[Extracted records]
⟨
Lemma sorted_groupby_ranking (sv : SortValues) (key : Pair -> list string)
    (cols : list (Pair -> Q)) (pairs : list Pair) :
  Ranking key pairs (sort_values_desc sv (groupby_agg key cols pairs)).
Proof.
  pose proof (sort_values_perm sv (groupby_agg key cols pairs)) as Hperm.
  pose proof (Permutation_map rank_key Hperm) as Hkeys.
  rewrite groupby_agg_keys in Hkeys.
  constructor.
  - apply sort_values_sorted.
  - eapply Permutation_NoDup; [exact Hkeys|].
    eapply Permutation_NoDup; [apply stable_sort_perm|].
    apply (unique_NoDup key_eqb key_eqb_eq).
  - intros k.
    rewrite <- (unique_In key_eqb key_eqb_eq (map key pairs)).
    rewrite <- (stable_sort_In key_leb (unique key_eqb (map key pairs))).
    split.
    + apply Permutation_in. apply Permutation_sym. exact Hkeys.
    + apply Permutation_in. exact Hkeys.
  - intros row Hrow. apply (groupby_agg_count key cols).
    apply (Permutation_in row (Permutation_sym Hperm)). exact Hrow.
Qed.


(** ** With a stable sort the rows of equal count would stay in key order *)

Lemma key_compare_antisym (k1 k2 : list string) :
  key_compare k1 k2 = CompOpp (key_compare k2 k1).
Proof.
  revert k2. induction k1 as [|a k1 IH]; intros [|b k2]; simpl; try reflexivity.
  pose proof (String_as_OT.cmp_antisym a b) as Hab.
  unfold String_as_OT.cmp in Hab. rewrite Hab.
  destruct (String.compare b a); simpl; [apply IH|reflexivity|reflexivity].
Qed.

Lemma key_compare_lt_trans (k1 k2 k3 : list string) :
  key_compare k1 k2 = Lt -> key_compare k2 k3 = Lt -> key_compare k1 k3 = Lt.
Proof.
  revert k2 k3. induction k1 as [|a k1 IH]; intros [|b k2] [|c k3]; simpl;
    try discriminate; try reflexivity.
  destruct (String.compare a b) eqn:Eab; try discriminate;
    destruct (String.compare b c) eqn:Ebc; try discriminate; intros H1 H2.
  - apply string_compare_eq in Eab. apply string_compare_eq in Ebc. subst.
    rewrite string_compare_refl. exact (IH _ _ H1 H2).
  - apply string_compare_eq in Eab. subst. rewrite Ebc. reflexivity.
  - apply string_compare_eq in Ebc. subst. rewrite Eab. reflexivity.
  - rewrite (string_compare_lt_trans _ _ _ Eab Ebc). reflexivity.
Qed.

Lemma key_leb_total (k1 k2 : list string) :
  key_leb k1 k2 = true \/ key_leb k2 k1 = true.
Proof.
  unfold key_leb. rewrite (key_compare_antisym k2 k1).
  destruct (key_compare k1 k2); simpl; tauto.
Qed.

Lemma key_leb_trans (k1 k2 k3 : list string) :
  key_leb k1 k2 = true -> key_leb k2 k3 = true -> key_leb k1 k3 = true.
Proof.
  unfold key_leb.
  destruct (key_compare k1 k2) eqn:E12; try discriminate;
    destruct (key_compare k2 k3) eqn:E23; try discriminate; intros _ _.
  - apply key_compare_eq in E12. subst. rewrite E23. reflexivity.
  - apply key_compare_eq in E12. subst. rewrite E23. reflexivity.
  - apply key_compare_eq in E23. subst. rewrite E12. reflexivity.
  - rewrite (key_compare_lt_trans _ _ _ E12 E23). reflexivity.
Qed.

Lemma StronglySorted_NoDup_strict (l : list (list string)) :
  StronglySorted (fun a b => key_leb a b = true) l -> NoDup l ->
  StronglySorted (fun a b => key_compare a b = Lt) l.
Proof.
  induction 1 as [|x l Hs IH Hall]; intros Hnd; constructor;
    inversion Hnd as [|? ? Hnotin Hnd']; subst.
  - exact (IH Hnd').
  - rewrite Forall_forall in *. intros y Hy.
    specialize (Hall y Hy). unfold key_leb in Hall.
    destruct (key_compare x y) eqn:E; try discriminate; [|reflexivity].
    apply key_compare_eq in E. subst. contradiction.
Qed.

(** [groupby] hands the rows over with their keys strictly ascending. *)
Lemma groupby_agg_key_sorted (key : Pair -> list string) (cols : list (Pair -> Q))
    (pairs : list Pair) :
  StronglySorted (fun a b => key_compare (rank_key a) (rank_key b) = Lt)
    (groupby_agg key cols pairs).
Proof.
  apply (StronglySorted_map_inv (fun a b => key_compare a b = Lt) rank_key).
  rewrite groupby_agg_keys.
  apply StronglySorted_NoDup_strict.
  - apply stable_sort_sorted; [apply key_leb_total|apply key_leb_trans].
  - eapply Permutation_NoDup; [apply stable_sort_perm|].
    apply (unique_NoDup key_eqb key_eqb_eq).
Qed.

Lemma ranked_before_count (a b : RankRow) : ranked_before a b -> rank_count b <= rank_count a.
Proof. unfold ranked_before. lia. Qed.

Lemma insert_sorted_ranked (x : RankRow) (l : list RankRow) :
  StronglySorted ranked_before l ->
  Forall (fun z => key_compare (rank_key x) (rank_key z) = Lt) l ->
  StronglySorted ranked_before (insert_sorted count_geb x l).
Proof.
  induction 1 as [|y l Hs IH Hall]; intros Hkeys; simpl.
  - repeat constructor.
  - inversion Hkeys as [|? ? Hxy Hkeys']; subst.
    unfold count_geb at 1. destruct (Z.leb_spec (rank_count y) (rank_count x)).
    + constructor; [constructor; assumption|].
      rewrite Forall_forall in *. intros z Hz.
      assert (Hcz : rank_count z <= rank_count x).
      { destruct Hz as [<-|Hz]; [assumption|].
        pose proof (ranked_before_count _ _ (Hall z Hz)). lia. }
      unfold ranked_before.
      destruct (Z.eq_dec (rank_count x) (rank_count z)) as [E|E]; [right|left; lia].
      split; [exact E|]. apply Hkeys. exact Hz.
    + constructor; [exact (IH Hkeys')|].
      rewrite Forall_forall in *. intros z Hz.
      apply (Permutation_in z (Permutation_sym (insert_sorted_perm count_geb x l))) in Hz.
      destruct Hz as [<-|Hz]; [left; lia|exact (Hall z Hz)].
Qed.

Lemma stable_sort_ranked (t : list RankRow) :
  StronglySorted (fun a b => key_compare (rank_key a) (rank_key b) = Lt) t ->
  count_then_key_order (stable_sort count_geb t).
Proof.
  unfold count_then_key_order.
  induction 1 as [|x l Hs IH Hall]; simpl.
  - constructor.
  - apply insert_sorted_ranked; [exact IH|].
    rewrite Forall_forall in *. intros z Hz. apply Hall.
    apply (stable_sort_In count_geb). exact Hz.
Qed.

(** The order that the claim describes is the one a stable sort of the
    grouped rows would give. *)
Lemma stable_sort_values_keep_key_order (pairs : list Pair) :
  count_then_key_order (leader_ranking stable_sort_values pairs)
  /\ count_then_key_order (follower_ranking stable_sort_values pairs)
  /\ count_then_key_order (best_pairs stable_sort_values pairs).
Proof.
  repeat split; apply stable_sort_ranked; apply groupby_agg_key_sorted.
Qed.

(** * Further properties of the analysis methods *)

From Stdlib Require Import Lqa.

(** ** Counting rows by key *)

Lemma filter_comm {A : Type} (f g : A -> bool) (l : list A) :
  filter f (filter g l) = filter g (filter f l).
Proof.
  induction l as [|x l IH]; simpl; [reflexivity|].
  destruct (f x) eqn:Ef, (g x) eqn:Eg; simpl; rewrite ?Ef, ?Eg, IH; reflexivity.
Qed.

Lemma list_sum_indicator {K : Type} (eqb : K -> K -> bool)
    (eqb_spec : forall a b, eqb a b = true <-> a = b) (k0 : K) (ks : list K) :
  NoDup ks -> In k0 ks ->
  list_sum (map (fun k => if eqb k0 k then 1 else 0)%nat ks) = 1%nat.
Proof.
  induction 1 as [|k ks Hnotin Hnd IH]; intros Hin; [destruct Hin|]. simpl.
  destruct (eqb k0 k) eqn:E.
  - apply eqb_spec in E. subst k.
    assert (Hzero : list_sum (map (fun k => if eqb k0 k then 1 else 0)%nat ks) = 0%nat).
    { clear IH Hin Hnd. induction ks as [|k ks IH]; simpl; [reflexivity|].
      destruct (eqb k0 k) eqn:E.
      - apply eqb_spec in E. subst k. exfalso. apply Hnotin. left. reflexivity.
      - apply IH. intros H. apply Hnotin. right. exact H. }
    rewrite Hzero. reflexivity.
  - destruct Hin as [->|Hin].
    + assert (eqb k0 k0 = true) by (apply eqb_spec; reflexivity). congruence.
    + rewrite (IH Hin). reflexivity.
Qed.

Lemma list_sum_map_plus {K : Type} (f g : K -> nat) (ks : list K) :
  (list_sum (map f ks) + list_sum (map g ks))%nat
  = list_sum (map (fun k => f k + g k)%nat ks).
Proof.
  induction ks as [|k ks IH]; simpl; [reflexivity|]. rewrite <- IH. lia.
Qed.

(** Rows counted key by key, over a list that holds every key once, are all
    the rows. *)
Lemma count_by_key {A K : Type} (eqb : K -> K -> bool)
    (eqb_spec : forall a b, eqb a b = true <-> a = b)
    (key : A -> K) (ks : list K) (l : list A) :
  NoDup ks -> (forall x, In x l -> In (key x) ks) ->
  list_sum (map (fun k => List.length (filter (fun x => eqb (key x) k) l)) ks)
  = List.length l.
Proof.
  intros Hnd. induction l as [|x l IH]; intros Hkeys.
  - clear Hnd Hkeys. induction ks as [|k ks IHk]; simpl; [reflexivity|exact IHk].
  - specialize (IH (fun y Hy => Hkeys y (or_intror Hy))).
    pose proof (list_sum_indicator eqb eqb_spec (key x) ks Hnd
                  (Hkeys x (or_introl eq_refl))) as Hone.
    transitivity
      (list_sum (map (fun k => if eqb (key x) k then 1 else 0)%nat ks)
       + list_sum (map (fun k => List.length (filter (fun y => eqb (key y) k) l)) ks))%nat;
      [|rewrite Hone, IH; reflexivity].
    rewrite list_sum_map_plus. f_equal. apply map_ext. intros k. simpl.
    destruct (eqb (key x) k); reflexivity.
Qed.

Lemma fold_left_Zadd (g : string -> Z) (syms : list string) (a : Z) :
  fold_left (fun acc sym => acc + g sym) syms a
  = a + fold_left (fun acc sym => acc + g sym) syms 0.
Proof.
  revert a. induction syms as [|s syms IH]; intros a; simpl; [lia|].
  rewrite (IH (a + g s)), (IH (g s)). lia.
Qed.

Lemma fold_left_count (h : string -> nat) (syms : list string) :
  fold_left (fun acc sym => acc + Z.of_nat (h sym)) syms 0
  = Z.of_nat (list_sum (map h syms)).
Proof.
  induction syms as [|s syms IH]; simpl; [reflexivity|].
  rewrite fold_left_Zadd, IH. lia.
Qed.

(** The sum that [identify_leader_signals] prints and returns, when
    [self.stocks] holds every symbol of [self.data] once. *)
Lemma count_over_stocks (f : Row -> bool) (syms : list string) (d : list Row) :
  NoDup syms -> (forall r, In r d -> In (row_symbol r) syms) ->
  fold_left (fun acc sym => acc + count_true f (stock_data sym d)) syms 0
  = count_true f d.
Proof.
  intros Hnd Hsyms. unfold count_true.
  rewrite (fold_left_count (fun sym => List.length (filter f (stock_data sym d)))).
  f_equal.
  rewrite <- (count_by_key String.eqb String.eqb_eq row_symbol syms (filter f d) Hnd).
  - f_equal. apply map_ext. intros sym. unfold stock_data.
    rewrite filter_comm. reflexivity.
  - intros r Hr. apply filter_In in Hr. apply Hsyms. tauto.
Qed.

Lemma flagged_symbol_in_stocks (raw : list Bar) (prm : Params) (r : Row) :
  In r (data (flagged raw prm)) -> In (row_symbol r) (stocks (flagged raw prm)).
Proof.
  intros H. rewrite flagged_stocks. apply load_data_stocks.
  apply (in_map bar) in H. rewrite flagged_bar in H.
  apply in_map_iff in H. destruct H as [r0 [Hb H0]].
  exists r0. split; [exact H0|]. unfold row_symbol. rewrite Hb. reflexivity.
Qed.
⟩
Exercise prompt – Repeat the entries verbatim through the line with "- intros row".

Finished task –
Lemma sorted_groupby_ranking (sv : SortValues) (key : Pair -> list string)
    (cols : list (Pair -> Q)) (pairs : list Pair) :
  Ranking key pairs (sort_values_desc sv (groupby_agg key cols pairs)).
Proof.
  pose proof (sort_values_perm sv (groupby_agg key cols pairs)) as Hperm.
  pose proof (Permutation_map rank_key Hperm) as Hkeys.
  rewrite groupby_agg_keys in Hkeys.
  constructor.
  - apply sort_values_sorted.
  - eapply Permutation_NoDup; [exact Hkeys|].
    eapply Permutation_NoDup; [apply stable_sort_perm|].
    apply (unique_NoDup key_eqb key_eqb_eq).
  - intros k.
    rewrite <- (unique_In key_eqb key_eqb_eq (map key pairs)).
    rewrite <- (stable_sort_In key_leb (unique key_eqb (map key pairs))).
    split.
    + apply Permutation_in. apply Permutation_sym. exact Hkeys.
    + apply Permutation_in. exact Hkeys.
  - intros row Hrow. apply (groupby_agg_count key cols).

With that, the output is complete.